◆ **DATA PROVIDED**:
================

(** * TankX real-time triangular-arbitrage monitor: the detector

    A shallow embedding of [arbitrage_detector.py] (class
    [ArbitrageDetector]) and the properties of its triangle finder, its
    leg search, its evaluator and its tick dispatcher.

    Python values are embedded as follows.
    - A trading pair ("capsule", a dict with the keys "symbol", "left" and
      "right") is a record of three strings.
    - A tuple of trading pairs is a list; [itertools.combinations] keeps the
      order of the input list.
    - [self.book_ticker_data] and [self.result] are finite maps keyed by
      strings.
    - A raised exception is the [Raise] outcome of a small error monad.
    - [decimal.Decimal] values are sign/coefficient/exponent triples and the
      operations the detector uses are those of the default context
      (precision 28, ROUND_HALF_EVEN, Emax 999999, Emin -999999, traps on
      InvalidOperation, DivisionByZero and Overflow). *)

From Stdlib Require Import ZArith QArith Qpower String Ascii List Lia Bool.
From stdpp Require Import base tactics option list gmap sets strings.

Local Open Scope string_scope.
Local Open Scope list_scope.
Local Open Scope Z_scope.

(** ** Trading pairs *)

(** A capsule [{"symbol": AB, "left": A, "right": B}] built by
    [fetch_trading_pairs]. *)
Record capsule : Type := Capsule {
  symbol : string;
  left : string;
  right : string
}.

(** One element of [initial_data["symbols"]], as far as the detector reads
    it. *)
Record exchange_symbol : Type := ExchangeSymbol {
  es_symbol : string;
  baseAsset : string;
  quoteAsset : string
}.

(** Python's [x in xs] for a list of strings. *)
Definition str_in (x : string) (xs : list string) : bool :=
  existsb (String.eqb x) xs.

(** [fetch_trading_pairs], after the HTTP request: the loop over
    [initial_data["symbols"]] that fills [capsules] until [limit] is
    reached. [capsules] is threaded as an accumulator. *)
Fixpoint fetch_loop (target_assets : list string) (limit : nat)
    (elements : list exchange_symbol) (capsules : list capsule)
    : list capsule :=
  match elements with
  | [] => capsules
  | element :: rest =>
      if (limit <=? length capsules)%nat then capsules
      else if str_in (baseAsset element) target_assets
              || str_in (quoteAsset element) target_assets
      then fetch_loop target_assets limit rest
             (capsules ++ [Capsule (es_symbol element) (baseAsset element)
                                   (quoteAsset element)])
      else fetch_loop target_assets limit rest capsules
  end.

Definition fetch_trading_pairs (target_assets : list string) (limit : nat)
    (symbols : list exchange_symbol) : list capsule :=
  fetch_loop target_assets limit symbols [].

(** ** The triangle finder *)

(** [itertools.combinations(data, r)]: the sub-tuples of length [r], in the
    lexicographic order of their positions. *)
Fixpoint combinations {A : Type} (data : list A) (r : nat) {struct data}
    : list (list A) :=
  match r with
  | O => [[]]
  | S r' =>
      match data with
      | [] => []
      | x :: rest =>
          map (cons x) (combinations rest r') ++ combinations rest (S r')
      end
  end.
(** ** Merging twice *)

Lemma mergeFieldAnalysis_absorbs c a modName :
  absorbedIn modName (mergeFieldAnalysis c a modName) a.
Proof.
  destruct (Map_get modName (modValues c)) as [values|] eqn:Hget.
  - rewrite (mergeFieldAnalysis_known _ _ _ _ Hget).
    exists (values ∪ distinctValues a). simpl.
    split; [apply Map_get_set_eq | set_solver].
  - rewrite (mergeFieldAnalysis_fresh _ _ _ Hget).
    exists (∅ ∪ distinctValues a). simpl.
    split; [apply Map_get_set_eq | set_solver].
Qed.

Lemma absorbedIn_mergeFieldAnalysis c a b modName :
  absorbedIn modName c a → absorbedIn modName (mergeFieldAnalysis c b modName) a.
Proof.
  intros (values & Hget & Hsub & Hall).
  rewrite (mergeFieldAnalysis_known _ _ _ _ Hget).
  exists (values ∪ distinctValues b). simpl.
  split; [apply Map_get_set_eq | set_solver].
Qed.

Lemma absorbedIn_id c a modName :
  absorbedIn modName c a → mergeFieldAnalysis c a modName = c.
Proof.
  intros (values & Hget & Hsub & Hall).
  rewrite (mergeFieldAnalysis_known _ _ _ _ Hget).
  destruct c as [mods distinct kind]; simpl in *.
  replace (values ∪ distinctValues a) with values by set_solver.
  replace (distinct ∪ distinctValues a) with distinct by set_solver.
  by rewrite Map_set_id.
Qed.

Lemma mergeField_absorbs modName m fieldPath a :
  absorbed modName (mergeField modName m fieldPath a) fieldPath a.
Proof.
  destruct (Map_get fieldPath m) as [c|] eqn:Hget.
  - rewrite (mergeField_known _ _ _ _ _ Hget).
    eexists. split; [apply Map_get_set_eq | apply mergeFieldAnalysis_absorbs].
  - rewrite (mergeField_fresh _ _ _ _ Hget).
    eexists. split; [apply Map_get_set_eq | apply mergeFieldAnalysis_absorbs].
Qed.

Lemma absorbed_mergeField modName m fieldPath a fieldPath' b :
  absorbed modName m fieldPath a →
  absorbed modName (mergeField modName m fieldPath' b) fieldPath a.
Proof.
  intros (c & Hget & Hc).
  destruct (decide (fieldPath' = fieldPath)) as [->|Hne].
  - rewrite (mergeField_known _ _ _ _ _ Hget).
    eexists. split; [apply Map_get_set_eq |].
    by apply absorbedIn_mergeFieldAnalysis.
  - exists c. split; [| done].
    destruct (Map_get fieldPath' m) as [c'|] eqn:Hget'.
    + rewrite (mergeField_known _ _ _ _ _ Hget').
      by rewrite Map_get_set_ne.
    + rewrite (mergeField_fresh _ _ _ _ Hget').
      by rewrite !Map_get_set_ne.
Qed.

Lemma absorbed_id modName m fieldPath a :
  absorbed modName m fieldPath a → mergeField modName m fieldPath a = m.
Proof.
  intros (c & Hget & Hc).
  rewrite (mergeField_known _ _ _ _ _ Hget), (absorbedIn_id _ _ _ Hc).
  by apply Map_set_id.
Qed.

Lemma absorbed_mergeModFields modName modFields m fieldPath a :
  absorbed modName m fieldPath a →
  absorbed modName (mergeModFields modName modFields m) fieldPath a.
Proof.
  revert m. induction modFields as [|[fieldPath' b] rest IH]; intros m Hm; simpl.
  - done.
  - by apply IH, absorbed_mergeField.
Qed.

================

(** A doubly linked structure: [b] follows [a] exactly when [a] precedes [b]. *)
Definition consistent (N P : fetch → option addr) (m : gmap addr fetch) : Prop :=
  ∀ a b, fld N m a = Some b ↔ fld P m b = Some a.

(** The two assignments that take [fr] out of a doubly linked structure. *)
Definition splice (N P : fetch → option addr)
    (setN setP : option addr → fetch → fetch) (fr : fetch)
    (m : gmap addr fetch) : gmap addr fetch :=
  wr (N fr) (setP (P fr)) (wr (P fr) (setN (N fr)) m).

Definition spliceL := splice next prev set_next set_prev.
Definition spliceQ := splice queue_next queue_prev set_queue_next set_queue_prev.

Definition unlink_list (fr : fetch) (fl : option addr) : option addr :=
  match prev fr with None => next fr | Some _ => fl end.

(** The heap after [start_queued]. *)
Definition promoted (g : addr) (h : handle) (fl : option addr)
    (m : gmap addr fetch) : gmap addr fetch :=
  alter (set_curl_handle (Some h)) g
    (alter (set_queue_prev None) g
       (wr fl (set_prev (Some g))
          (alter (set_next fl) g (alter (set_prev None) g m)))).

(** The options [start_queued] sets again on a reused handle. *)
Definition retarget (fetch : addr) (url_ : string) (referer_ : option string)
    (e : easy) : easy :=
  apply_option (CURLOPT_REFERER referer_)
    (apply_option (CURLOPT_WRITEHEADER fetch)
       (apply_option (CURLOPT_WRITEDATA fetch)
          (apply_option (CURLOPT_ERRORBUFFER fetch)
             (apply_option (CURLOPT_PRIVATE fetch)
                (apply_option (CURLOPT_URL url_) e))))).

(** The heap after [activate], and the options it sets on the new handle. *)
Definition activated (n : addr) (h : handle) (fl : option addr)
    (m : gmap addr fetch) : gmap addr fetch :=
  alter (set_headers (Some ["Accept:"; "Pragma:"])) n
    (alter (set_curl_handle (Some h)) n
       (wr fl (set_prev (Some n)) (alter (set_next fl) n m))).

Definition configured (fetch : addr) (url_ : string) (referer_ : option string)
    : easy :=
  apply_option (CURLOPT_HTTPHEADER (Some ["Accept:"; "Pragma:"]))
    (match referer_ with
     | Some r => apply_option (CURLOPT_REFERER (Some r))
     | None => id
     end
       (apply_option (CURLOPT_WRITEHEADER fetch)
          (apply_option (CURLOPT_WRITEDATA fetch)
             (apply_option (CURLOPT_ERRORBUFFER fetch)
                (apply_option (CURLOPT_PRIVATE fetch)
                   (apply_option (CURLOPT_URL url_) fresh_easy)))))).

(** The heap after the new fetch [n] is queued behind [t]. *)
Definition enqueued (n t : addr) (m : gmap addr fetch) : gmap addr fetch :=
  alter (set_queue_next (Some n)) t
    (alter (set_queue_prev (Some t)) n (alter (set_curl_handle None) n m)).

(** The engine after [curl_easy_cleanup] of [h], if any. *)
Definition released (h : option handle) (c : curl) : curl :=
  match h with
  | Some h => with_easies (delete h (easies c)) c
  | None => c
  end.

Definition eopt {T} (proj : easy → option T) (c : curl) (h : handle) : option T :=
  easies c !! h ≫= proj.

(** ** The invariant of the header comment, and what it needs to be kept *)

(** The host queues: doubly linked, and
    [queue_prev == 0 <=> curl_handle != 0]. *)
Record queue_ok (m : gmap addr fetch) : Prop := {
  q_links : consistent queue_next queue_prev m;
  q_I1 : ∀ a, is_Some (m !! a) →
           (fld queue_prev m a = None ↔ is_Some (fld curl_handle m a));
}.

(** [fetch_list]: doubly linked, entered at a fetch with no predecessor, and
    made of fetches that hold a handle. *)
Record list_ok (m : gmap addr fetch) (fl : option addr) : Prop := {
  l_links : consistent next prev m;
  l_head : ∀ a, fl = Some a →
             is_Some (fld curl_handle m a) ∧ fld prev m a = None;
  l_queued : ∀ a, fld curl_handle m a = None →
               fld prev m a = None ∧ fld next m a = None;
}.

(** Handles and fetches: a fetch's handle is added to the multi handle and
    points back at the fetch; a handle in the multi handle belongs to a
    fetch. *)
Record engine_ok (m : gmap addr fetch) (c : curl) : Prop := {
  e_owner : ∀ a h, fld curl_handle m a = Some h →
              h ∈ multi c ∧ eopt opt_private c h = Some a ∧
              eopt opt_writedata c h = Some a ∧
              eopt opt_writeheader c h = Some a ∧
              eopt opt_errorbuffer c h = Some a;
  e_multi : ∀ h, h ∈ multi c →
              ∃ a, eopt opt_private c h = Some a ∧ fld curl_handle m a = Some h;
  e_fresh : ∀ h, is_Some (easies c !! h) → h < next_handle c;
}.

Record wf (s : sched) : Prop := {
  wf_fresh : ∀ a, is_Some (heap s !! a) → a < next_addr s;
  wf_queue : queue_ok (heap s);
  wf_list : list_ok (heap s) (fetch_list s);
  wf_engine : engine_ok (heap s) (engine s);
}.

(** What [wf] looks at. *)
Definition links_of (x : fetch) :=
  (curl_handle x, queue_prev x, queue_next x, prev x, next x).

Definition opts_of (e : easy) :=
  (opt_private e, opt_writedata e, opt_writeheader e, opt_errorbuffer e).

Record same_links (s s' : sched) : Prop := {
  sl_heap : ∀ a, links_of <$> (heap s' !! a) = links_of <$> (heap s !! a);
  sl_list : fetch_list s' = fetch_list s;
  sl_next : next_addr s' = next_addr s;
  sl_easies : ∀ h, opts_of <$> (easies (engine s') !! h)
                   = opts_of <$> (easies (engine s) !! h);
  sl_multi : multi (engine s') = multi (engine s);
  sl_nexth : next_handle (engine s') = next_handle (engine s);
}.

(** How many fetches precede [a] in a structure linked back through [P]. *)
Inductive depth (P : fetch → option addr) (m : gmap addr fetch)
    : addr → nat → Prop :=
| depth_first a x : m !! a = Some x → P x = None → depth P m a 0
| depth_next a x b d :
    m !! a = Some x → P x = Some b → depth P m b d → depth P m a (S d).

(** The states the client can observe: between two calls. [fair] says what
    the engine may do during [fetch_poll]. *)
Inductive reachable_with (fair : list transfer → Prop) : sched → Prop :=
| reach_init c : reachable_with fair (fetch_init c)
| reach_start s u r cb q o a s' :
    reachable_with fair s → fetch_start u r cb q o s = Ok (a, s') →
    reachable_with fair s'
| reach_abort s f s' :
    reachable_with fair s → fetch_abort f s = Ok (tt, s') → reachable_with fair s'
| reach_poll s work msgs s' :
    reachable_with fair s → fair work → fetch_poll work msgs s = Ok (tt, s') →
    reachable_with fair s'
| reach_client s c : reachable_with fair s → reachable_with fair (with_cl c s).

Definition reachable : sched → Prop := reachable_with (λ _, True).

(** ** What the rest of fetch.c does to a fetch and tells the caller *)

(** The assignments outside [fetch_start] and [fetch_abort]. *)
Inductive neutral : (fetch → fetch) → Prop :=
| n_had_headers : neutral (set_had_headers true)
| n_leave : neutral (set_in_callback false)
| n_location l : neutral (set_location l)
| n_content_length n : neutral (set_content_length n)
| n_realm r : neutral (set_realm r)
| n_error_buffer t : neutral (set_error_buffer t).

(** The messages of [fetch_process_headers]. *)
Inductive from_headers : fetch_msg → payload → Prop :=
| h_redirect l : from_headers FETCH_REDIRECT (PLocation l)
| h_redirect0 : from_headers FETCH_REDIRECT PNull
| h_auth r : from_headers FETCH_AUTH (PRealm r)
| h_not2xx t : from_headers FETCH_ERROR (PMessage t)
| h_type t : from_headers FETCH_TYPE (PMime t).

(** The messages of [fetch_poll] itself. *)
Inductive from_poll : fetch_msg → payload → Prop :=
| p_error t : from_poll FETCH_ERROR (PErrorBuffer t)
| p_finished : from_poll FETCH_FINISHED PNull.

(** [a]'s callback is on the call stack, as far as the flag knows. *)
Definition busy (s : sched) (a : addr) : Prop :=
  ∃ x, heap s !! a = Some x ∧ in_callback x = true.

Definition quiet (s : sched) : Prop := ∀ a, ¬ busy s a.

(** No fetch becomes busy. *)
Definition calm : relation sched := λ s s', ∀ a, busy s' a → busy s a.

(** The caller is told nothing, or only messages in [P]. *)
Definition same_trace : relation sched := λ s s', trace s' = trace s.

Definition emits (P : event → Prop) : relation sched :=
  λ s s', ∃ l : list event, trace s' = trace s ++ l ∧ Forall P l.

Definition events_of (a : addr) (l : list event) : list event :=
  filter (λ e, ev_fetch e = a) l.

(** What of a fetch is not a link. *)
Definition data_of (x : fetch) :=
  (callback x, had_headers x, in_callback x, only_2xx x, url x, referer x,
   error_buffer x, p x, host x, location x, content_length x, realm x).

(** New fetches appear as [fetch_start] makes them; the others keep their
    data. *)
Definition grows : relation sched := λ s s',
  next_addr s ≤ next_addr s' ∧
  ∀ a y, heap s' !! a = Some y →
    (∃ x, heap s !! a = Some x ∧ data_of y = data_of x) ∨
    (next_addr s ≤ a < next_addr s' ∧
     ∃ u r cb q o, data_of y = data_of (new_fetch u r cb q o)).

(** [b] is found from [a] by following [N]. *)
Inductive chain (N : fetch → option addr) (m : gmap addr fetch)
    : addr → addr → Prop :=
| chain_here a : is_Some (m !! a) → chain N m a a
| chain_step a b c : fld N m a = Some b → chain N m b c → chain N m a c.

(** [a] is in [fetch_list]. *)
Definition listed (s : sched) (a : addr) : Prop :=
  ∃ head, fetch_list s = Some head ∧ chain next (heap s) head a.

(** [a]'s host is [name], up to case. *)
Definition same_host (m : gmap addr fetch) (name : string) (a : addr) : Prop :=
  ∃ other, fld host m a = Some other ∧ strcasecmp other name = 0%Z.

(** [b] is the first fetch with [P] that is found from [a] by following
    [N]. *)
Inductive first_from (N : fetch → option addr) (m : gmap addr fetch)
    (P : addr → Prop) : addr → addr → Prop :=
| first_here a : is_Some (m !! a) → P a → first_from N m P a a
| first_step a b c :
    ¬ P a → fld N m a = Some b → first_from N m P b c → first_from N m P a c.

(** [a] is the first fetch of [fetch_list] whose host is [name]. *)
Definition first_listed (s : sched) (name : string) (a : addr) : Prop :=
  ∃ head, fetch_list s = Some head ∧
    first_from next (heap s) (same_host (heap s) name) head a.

================

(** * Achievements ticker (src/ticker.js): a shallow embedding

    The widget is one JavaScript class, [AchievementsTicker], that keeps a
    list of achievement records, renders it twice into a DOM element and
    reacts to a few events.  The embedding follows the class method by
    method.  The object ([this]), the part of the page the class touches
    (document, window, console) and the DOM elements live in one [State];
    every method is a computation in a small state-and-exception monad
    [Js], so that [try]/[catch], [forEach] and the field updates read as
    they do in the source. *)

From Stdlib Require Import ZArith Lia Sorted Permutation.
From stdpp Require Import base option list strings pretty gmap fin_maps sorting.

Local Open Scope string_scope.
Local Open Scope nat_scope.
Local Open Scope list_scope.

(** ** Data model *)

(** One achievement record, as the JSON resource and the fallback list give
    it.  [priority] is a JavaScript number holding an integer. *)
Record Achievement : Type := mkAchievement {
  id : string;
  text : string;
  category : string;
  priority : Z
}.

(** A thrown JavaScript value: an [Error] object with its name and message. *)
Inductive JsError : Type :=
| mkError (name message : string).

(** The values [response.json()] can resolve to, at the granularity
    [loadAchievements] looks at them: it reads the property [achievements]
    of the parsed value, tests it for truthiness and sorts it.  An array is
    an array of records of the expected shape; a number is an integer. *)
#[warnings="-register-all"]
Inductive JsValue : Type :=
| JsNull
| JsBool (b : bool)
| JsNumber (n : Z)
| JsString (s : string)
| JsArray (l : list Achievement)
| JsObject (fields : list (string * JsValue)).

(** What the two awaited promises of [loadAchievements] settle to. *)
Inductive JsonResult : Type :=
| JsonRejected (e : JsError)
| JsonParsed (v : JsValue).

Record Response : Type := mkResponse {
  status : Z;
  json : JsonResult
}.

================

◆ **INSTRUCTIONS TO FOLLOW**:
Repeat word for word the lines above that run from the line containing "Definition reachable : sched" through the line containing "neutral (set_realm r)", both ends included, and nothing else.

◆ **RESULT OF THIS EXERCISE**:
Definition reachable : sched → Prop := reachable_with (λ _, True).

(** ** What the rest of fetch.c does to a fetch and tells the caller *)

(** The assignments outside [fetch_start] and [fetch_abort]. *)
Inductive neutral : (fetch → fetch) → Prop :=
| n_had_headers : neutral (set_had_headers true)
| n_leave : neutral (set_in_callback false)
| n_location l : neutral (set_location l)
| n_content_length n : neutral (set_content_length n)
| n_realm r : neutral (set_realm r)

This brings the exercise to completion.